Saïd waved him off impatiently.
“Enough,” he said. “I perceive clearly that the right is with thee, Ferideh. Now leave off fighting with that woman and come with me into the house. It is a sin that thou shouldst be so unveiled in the sight of men.”
Ferideh gave her enemy a final push, so that she fell heavily on her side. Exultant, with bright eyes and face aglow, she followed her lord into the gloom and coolness of the house. A reaction shook her from head to foot, inwardly, as the seeds of grass are shaken. As she crossed the threshold of an inner door, the voice of Hasneh was lifted shrill to denounce her. The words were of hatred unmeasured for bitterness. They let her know all that she had escaped. Looking soft-eyed into her lord’s face, with hand caressing his arm—
“Said I not that she had a grudge against me?” she murmured. “Hear now the words of her mouth, how evil they are. Hadst thou listened to the voice of her spite, thou hadst believed her tale, perhaps, and then, alas! I had lost thy love, O prince of my soul! Did I not well to silence her in time?”

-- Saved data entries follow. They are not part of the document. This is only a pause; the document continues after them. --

(* ===== verification/Kwargs.v ===== *)
(** * fff-ude: the keyword arguments handed to a decoder

    [kwargs_serialize] and [kwargs_deserialize] of fff-ude/src/kwargs.rs, with
    the width of [usize] left open (the reader runs inside a wasm32 guest, the
    writer on the host).  The round-trip theorem is the contract between the
    two sides. *)

From S2P Require Import Prelude.

Section Kwargs.
(** The width of [usize] on the side that runs. *)
Context (usize : Z).

(** [x as i32], then [to_le_bytes]. *)
Definition i32_to_le_bytes (x : Z) : list Z := le_bytes 4 x.
Definition i32_from_le_bytes (l : list Z) : Z := as_signed 32 (le_val l).

Definition kwargs_serialize (kwargs : list (list Z * list Z)) : list Z :=
  let num_keys := as_signed 32 (len kwargs) in
  let key_lens := map (λ kw, as_signed 32 (len kw.1)) kwargs in
  let word_lens := map (λ kw, as_signed 32 (len kw.2)) kwargs in
  i32_to_le_bytes num_keys
    ++ concat (map i32_to_le_bytes key_lens)
    ++ concat (map i32_to_le_bytes word_lens)
    ++ concat (map (λ kw, kw.1 ++ kw.2) kwargs).

(** One iteration of the loop that cuts the keys and the words; the state is
    [data_offset] and [result]. *)
Definition kwargs_step (bytes : list Z) (key_lens word_lens : list Z)
    (st : Z * gmap (list Z) (list Z)) (i : Z)
    : outcome (Z * gmap (list Z) (list Z)) :=
  let '(data_offset, result) := st in
  let! key_len := index key_lens i in
  let! word_len := index word_lens i in
  let! key_end := uadd usize data_offset (wrap usize key_len) in
  let! key := slice bytes data_offset key_end in
  let! word_end := uadd usize key_end (wrap usize word_len) in
  let! word := slice bytes key_end word_end in
  Ok (word_end, <[key := word]> result).

Definition kwargs_deserialize (bytes : list Z) : outcome (gmap (list Z) (list Z)) :=
  let! num := slice bytes 0 4 in
  let num_keys := wrap usize (i32_from_le_bytes num) in
  let! size := umul usize num_keys 4 in
  let! key_lens_end := uadd usize 4 size in
  let! key_bytes := slice bytes 4 key_lens_end in
  let key_lens := map i32_from_le_bytes (chunks4 key_bytes) in
  let! word_lens_end := uadd usize key_lens_end size in
  let! word_bytes := slice bytes key_lens_end word_lens_end in
  let word_lens := map i32_from_le_bytes (chunks4 word_bytes) in
  let! '(_, result) :=
    fold_m (kwargs_step bytes key_lens word_lens) (word_lens_end, ∅) (range num_keys) in
  Ok result.
End Kwargs.

(** The map a caller means by a list of pairs: a later pair wins. *)
Definition kwargs_map (kwargs : list (list Z * list Z)) : gmap (list Z) (list Z) :=
  foldl (λ m kw, <[kw.1 := kw.2]> m) ∅ kwargs.

(** The sizes the format can express. *)
Record kwargs_fit (usize : Z) (kwargs : list (list Z * list Z)) : Prop := {
  fit_count : len kwargs < 2 ^ 31;
  fit_items : Forall (λ kw, len kw.1 < 2 ^ 31 ∧ len kw.2 < 2 ^ 31) kwargs;
  fit_total : len (kwargs_serialize kwargs) < 2 ^ usize;
}.

(** ** Lemmas *)

Lemma i32_le_roundtrip x :
  0 ≤ x < 2 ^ 31 → i32_from_le_bytes (i32_to_le_bytes (as_signed 32 x)) = x.
Proof.
  intros Hx. unfold i32_from_le_bytes, i32_to_le_bytes.
  rewrite (as_signed_small 32 x) by lia.
  rewrite le_val_le_bytes by (unfold in_u; simpl in *; lia).
  by apply as_signed_small.
Qed.

Lemma decoded_lens (f : list Z * list Z → list Z) kwargs :
  Forall (λ kw, len (f kw) < 2 ^ 31) kwargs →
  map i32_from_le_bytes
    (chunks4 (concat (map i32_to_le_bytes (map (λ kw, as_signed 32 (len (f kw))) kwargs))))
  = map (λ kw, len (f kw)) kwargs.
Proof.
  intros Hf. rewrite chunks4_concat by (intros; apply le_bytes_length).
  rewrite !map_map. induction Hf as [|kw l Hkw _ IH]; simpl; [done|].
  rewrite IH, i32_le_roundtrip; [done|]. pose proof (len_nonneg (f kw)). lia.
Qed.

Lemma index_map_app {A B} (f : A → B) l a k :
  index (map f (l ++ a :: k)) (len l) = Ok (f a).
Proof. rewrite map_app. apply index_app_here. by rewrite len_map. Qed.

Abbreviation payload := (λ kws, concat (map (λ kw : list Z * list Z, kw.1 ++ kw.2) kws)).

(** The loop, started after the pairs [before], inserts the pairs [after]. *)
Lemma kwargs_loop usize hdr before after m :
  32 ≤ usize →
  Forall (λ kw, len kw.1 < 2 ^ 31 ∧ len kw.2 < 2 ^ 31) (before ++ after) →
  len (hdr ++ payload (before ++ after)) < 2 ^ usize →
  fold_m (kwargs_step usize (hdr ++ payload (before ++ after))
            (map (λ kw, len kw.1) (before ++ after)) (map (λ kw, len kw.2) (before ++ after)))
    (len (hdr ++ payload before), m) (seqZ (0 + len before) (len after))
  = Ok (len (hdr ++ payload (before ++ after)),
        foldl (λ m kw, <[kw.1 := kw.2]> m) m after).
Proof.
  intros Hus Hfit Htot. revert before m Hfit Htot.
  induction after as [|[k w] after IH]; intros before m Hfit Htot.
  { simpl. by rewrite app_nil_r. }
  rewrite (seqZ_app_len 0 before). cbn [fold_m]. rewrite Z.add_0_l. unfold kwargs_step at 1.
  rewrite !index_map_app. cbn [obind fst snd].
  assert (Hkw : len k < 2 ^ 31 ∧ len w < 2 ^ 31)
    by (apply Forall_app in Hfit as [_ Hfit]; by inversion Hfit).
  assert (2 ^ 31 < 2 ^ usize) by (apply Z.pow_lt_mono_r; lia).
  rewrite !wrap_small by (unfold in_u; split; [apply len_nonneg|lia]).
  assert (Hbytes : hdr ++ payload (before ++ (k, w) :: after)
                   = (hdr ++ payload before) ++ k ++ w ++ payload after).
  { rewrite map_app, concat_app. cbn [map concat fst snd]. by rewrite <-!app_assoc. }
  pose proof (len_nonneg (payload after)). pose proof (len_nonneg w).
  rewrite Hbytes in *. set (pre := hdr ++ payload before) in *.
  rewrite !len_app in Htot.
  unfold uadd at 1. rewrite (proj2 (Z.ltb_lt _ _)) by lia. cbn [obind].
  rewrite slice_mid by done. cbn [obind].
  unfold uadd at 1. rewrite (proj2 (Z.ltb_lt _ _)) by lia. cbn [obind].
  rewrite (app_assoc pre k), slice_mid by (by rewrite ?len_app). cbn [obind foldl fst snd].
  specialize (IH (before ++ [(k, w)]) (<[k:=w]> m)).
  rewrite <-(app_assoc before) in IH. cbn [app] in IH. rewrite Hbytes in IH.
  replace (len (hdr ++ payload (before ++ [(k, w)]))) with (len pre + len k + len w) in IH.
  - rewrite <-!app_assoc, IH; [done|done|]. rewrite !len_app. lia.
  - unfold pre. rewrite map_app, concat_app. cbn. rewrite app_nil_r, !len_app. lia.
Qed.

(** ** The contract *)

(** What [kwargs_serialize] wrote is read back. *)
Lemma kwargs_back usize kwargs :
  32 ≤ usize → kwargs_fit usize kwargs →
  kwargs_deserialize usize (kwargs_serialize kwargs) = Ok (kwargs_map kwargs).
Proof.
  intros Hus [Hcount Hitems Htotal]. unfold kwargs_deserialize.
  assert (2 ^ 31 < 2 ^ usize) by (apply Z.pow_lt_mono_r; lia).
  set (n := i32_to_le_bytes (as_signed 32 (len kwargs))).
  set (ks := concat (map i32_to_le_bytes (map (λ kw, as_signed 32 (len kw.1)) kwargs))).
  set (ws := concat (map i32_to_le_bytes (map (λ kw, as_signed 32 (len kw.2)) kwargs))).
  change (kwargs_serialize kwargs) with (n ++ ks ++ ws ++ payload kwargs) in *.
  assert (Hn : len n = 4) by apply le_bytes_len.
  assert (Hks : len ks = 4 * len kwargs)
    by (unfold ks; rewrite (len_concat_const _ _ 4), len_map by (intros; apply le_bytes_len); lia).
  assert (Hws : len ws = 4 * len kwargs)
    by (unfold ws; rewrite (len_concat_const _ _ 4), len_map by (intros; apply le_bytes_len); lia).
  rewrite !len_app, Hn, Hks, Hws in Htotal.
  pose proof (len_nonneg kwargs). pose proof (len_nonneg (payload kwargs)).
  rewrite slice_prefix by done. cbn [obind].
  replace (i32_from_le_bytes n) with (len kwargs) by (symmetry; apply i32_le_roundtrip; lia).
  rewrite wrap_small by (unfold in_u; lia).
  unfold umul. rewrite (proj2 (Z.ltb_lt _ _)) by lia. cbn [obind].
  unfold uadd at 1. rewrite (proj2 (Z.ltb_lt _ _)) by lia. cbn [obind].
  rewrite slice_mid by lia. cbn [obind].
  unfold uadd at 1. rewrite (proj2 (Z.ltb_lt _ _)) by lia. cbn [obind].
  rewrite (app_assoc n ks), slice_mid by (rewrite len_app; lia). cbn [obind].
  replace (map i32_from_le_bytes (chunks4 ks)) with (map (λ kw, len kw.1) kwargs)
    by (symmetry; apply (decoded_lens fst); eapply Forall_impl; [exact Hitems|]; by intros ? []).
  replace (map i32_from_le_bytes (chunks4 ws)) with (map (λ kw, len kw.2) kwargs)
    by (symmetry; apply (decoded_lens snd); eapply Forall_impl; [exact Hitems|]; by intros ? []).
  pose proof (kwargs_loop usize (n ++ ks ++ ws) [] kwargs ∅ Hus Hitems) as Hl.
  cbn [app map concat] in Hl. rewrite app_nil_r, <-!app_assoc, Z.add_0_l, (len_nil (A:=list Z * list Z)) in Hl.
  rewrite <-app_assoc. unfold range.
  replace (4 + len kwargs * 4 + len kwargs * 4) with (len (n ++ ks ++ ws))
    by (rewrite !len_app; lia).
  rewrite Hl by (rewrite !len_app; lia). done.
Qed.

(** C37: reading back what [kwargs_serialize] wrote gives, for sizes the [i32] and
    [usize] fields can hold, exactly the map of the pairs (the last of several
    pairs with one key wins), with no panic. *)
Theorem kwargs_roundtrip usize kwargs :
  32 ≤ usize → kwargs_fit usize kwargs →
  kwargs_deserialize usize (kwargs_serialize kwargs) = Ok (kwargs_map kwargs).
Proof. apply kwargs_back. Qed.

Lemma kwargs_roundtrip_witness :
  kwargs_deserialize 32 (kwargs_serialize [([1], [2; 3]); ([4; 5], []); ([1], [9])])
  = Ok (kwargs_map [([1], [2; 3]); ([4; 5], []); ([1], [9])]).
Proof.
  apply (kwargs_roundtrip 32); [lia|].
  split; [by vm_compute|repeat constructor; by vm_compute|by vm_compute].
Defined.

“Thou didst well,” whispered Saïd, fervently, drawing near and circling her with an arm. “But Allah have pity! thy hand bleeds. The palm of it is bitten through. Behold the blood is on my robe—and thine likewise! Thou hast great courage, O my beloved. By the Quran, I, who am a man, and reputed no coward, had screamed for a wound like this.”

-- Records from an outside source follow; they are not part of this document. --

(* ===== verification/Dict.v ===== *)
(** * fff-poc/src/dict.rs: building dictionaries

    [DictHash] is fff-poc/src/dict/dict_hash.rs.  [TypedDict] is the generic
    dictionary builder, [Dictionary] the dynamically typed wrapper that the
    encoders and the shared-dictionary context hold: a [DataType] and a boxed
    [TypedDict], of which the wrapper's methods downcast to the store and hash
    types of their table. *)

From S2P Require Import Prelude Arrow.

(** [trait DictHash<U>]: the key a value is deduplicated by, and the hash the
    similarity sketch uses.  What the builder relies on is that two values with
    one key are the same value. *)
Class DictHash (T U : Type) := {
  dict_hash : T → U;
  hash_to_u64 : T → Z;
}.
Class DictHashLaws (T U : Type) `{DictHash T U} :=
  #[global] dict_hash_inj :: Inj (=) (=) (dict_hash (T:=T) (U:=U)).

(** ** TypedDict *)

Section TypedDict.
Context {T U : Type} `{Countable U} `{DictHash T U}.

Record TypedDict := mkTyped {
  dictionary : list T;
  indices : list (option Z);
  key_to_ind : gmap U Z;
}.

Definition TypedDict_new : TypedDict := mkTyped [] [] ∅.

Definition TypedDict_len (d : TypedDict) : Z := len (dictionary d).

(** One iteration of the loop of [extend]. *)
Definition extend_step (d : TypedDict) (val : option T) : TypedDict :=
  match val with
  | Some val =>
      let hash_val := dict_hash val in
      match key_to_ind d !! hash_val with
      | Some ind => mkTyped (dictionary d) (indices d ++ [Some ind]) (key_to_ind d)
      | None =>
          let ind := len (dictionary d) in
          mkTyped (dictionary d ++ [val]) (indices d ++ [Some ind])
            (<[hash_val := ind]> (key_to_ind d))
      end
  | None => mkTyped (dictionary d) (indices d ++ [None]) (key_to_ind d)
  end.

(** [extend]: the new state, and the slice of the indices it pushed. *)
Definition TypedDict_extend (d : TypedDict) (arr : list (option T))
    : TypedDict * list (option Z) :=
  let slice_begin_idx := length (indices d) in
  let d' := foldl extend_step d arr in
  (d', drop slice_begin_idx (indices d')).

Smiling tenderly, “I felt it not,” she murmured, seeking his eyes. “I care not what befalls me so that I be still mistress of thy fancy, O stream of my life!”
He tore a strip of his own clothing and swathed her hand in it. Full of care for her, he did not quit her chamber until the evening.

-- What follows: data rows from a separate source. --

(* ===== verification/Chunks.v ===== *)
(** * fff-poc/src/encoder: encoded chunks, and what an encoder promises the writer

    [SerializedEncUnit] and [EncodedColumnChunk] are
    fff-poc/src/encoder/encoded_column_chunk.rs.  [LogicalColEncoder] is the
    trait of fff-poc/src/encoder/logical.rs, against which the writer is
    proved. *)

From S2P Require Import Prelude Arrow Common Footer Options.

Record SerializedEncUnit := mkSerialized {
  bytes : list Z;
  su_num_rows : Z;
  su_encoding : Encoding;
  su_compression_type : CompressionType;
}.

Record EncodedColumnChunk := mkChunkData {
  encunits : list SerializedEncUnit;
  num_rows : Z;
  dict_encoding : DictionaryEncoding;
  column_index : Z;
}.

(** [EncodedColumnChunkBuilder] has the same fields. *)
Definition builder : EncodedColumnChunk := mkChunkData [] 0 NoDictionary 0.
Definition set_dict_encoding (c : EncodedColumnChunk) (e : DictionaryEncoding)
  : EncodedColumnChunk := mkChunkData (encunits c) (num_rows c) e (column_index c).
Definition EncodedColumnChunk_default : EncodedColumnChunk := builder.
Definition update_column_index (c : EncodedColumnChunk) (i : Z) : EncodedColumnChunk :=
  mkChunkData (encunits c) (num_rows c) (dict_encoding c) i.

(** The bytes of a chunk, one unit after the other. *)
Definition chunk_bytes (c : EncodedColumnChunk) : list Z := concat (map bytes (encunits c)).

(** ** The interface of the column encoders

    [Ctx] is the shared dictionary context that the writer hands to every
    encoder. *)
Class LogicalColEncoder (E Ctx : Type) := {
  encode : E → Array → EncodingCounter → Ctx →
    outcome (option (list EncodedColumnChunk) * E * EncodingCounter * Ctx);
  finish : E → EncodingCounter → Ctx →
    outcome (option (list EncodedColumnChunk) * E * EncodingCounter * Ctx);
  submit_dict : E → Ctx → outcome (E * Ctx);
  memory_size : E → outcome Z;
}.

(** Sizes a 32-bit field holds. *)
Definition chunk_fits (c : EncodedColumnChunk) : Prop := len (chunk_bytes c) < 2 ^ 32.

(** What the writer relies on: the chunks of an encoder belong to the [n] physical
    columns of the file and stay below 4 GiB, as long as the encoder is in a state
    [ok] that its operations keep. *)
Definition chunks_ok (n : Z) (res : option (list EncodedColumnChunk)) : Prop :=
  Forall (λ c, 0 ≤ column_index c < n ∧ chunk_fits c) (default [] res).

Class EncoderContract (E Ctx : Type) `{LogicalColEncoder E Ctx} (n : Z) (ok : E → Prop) := {
  encode_contract e arr c ctx res e' c' ctx' :
    ok e → encode e arr c ctx = Ok (res, e', c', ctx') → chunks_ok n res ∧ ok e';
  finish_contract e c ctx res e' c' ctx' :
    ok e → finish e c ctx = Ok (res, e', c', ctx') → chunks_ok n res ∧ ok e';
  submit_contract e ctx e' ctx' : ok e → submit_dict e ctx = Ok (e', ctx') → ok e';
}.

(** The operations of the shared dictionary context that [FileWriter::finish]
    calls. *)
Class SharedDictionaryOps (Ctx : Type) := {
  is_multi_col_sharing : Ctx → bool;
  merge_dicts : Ctx → outcome Ctx;
  finish_and_flush : WASMWritingContext → Ctx →
    outcome (list (list EncodedColumnChunk) * list (option Z) * list DataType * Ctx);
}.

After a frantic attempt to pursue her rival, which was easily frustrated by the two serving-men, Hasneh returned to the storehouse. She found it empty, for the work of grinding was done and the maid was flown to join her fellow in another place, to chat over the scene and debate its meaning. For a great while she sat there heartbroken. Once Suleyman ran in upon her out of the sunlight, to kick her, spit upon her, and slap her repeatedly with his tiny hands; cursing her religion, her parentage, and calling down all evil upon her for the hurt done to his mother. But, as she seemed not to heed, the child soon wearied, and, with a last kick, trotted out again into the court. She could hear him pestering the doorkeeper, telling the tale of her misdeeds with a child’s exaggeration of detail. Then he went back to his mother or to join the maids, and there was quiet once more.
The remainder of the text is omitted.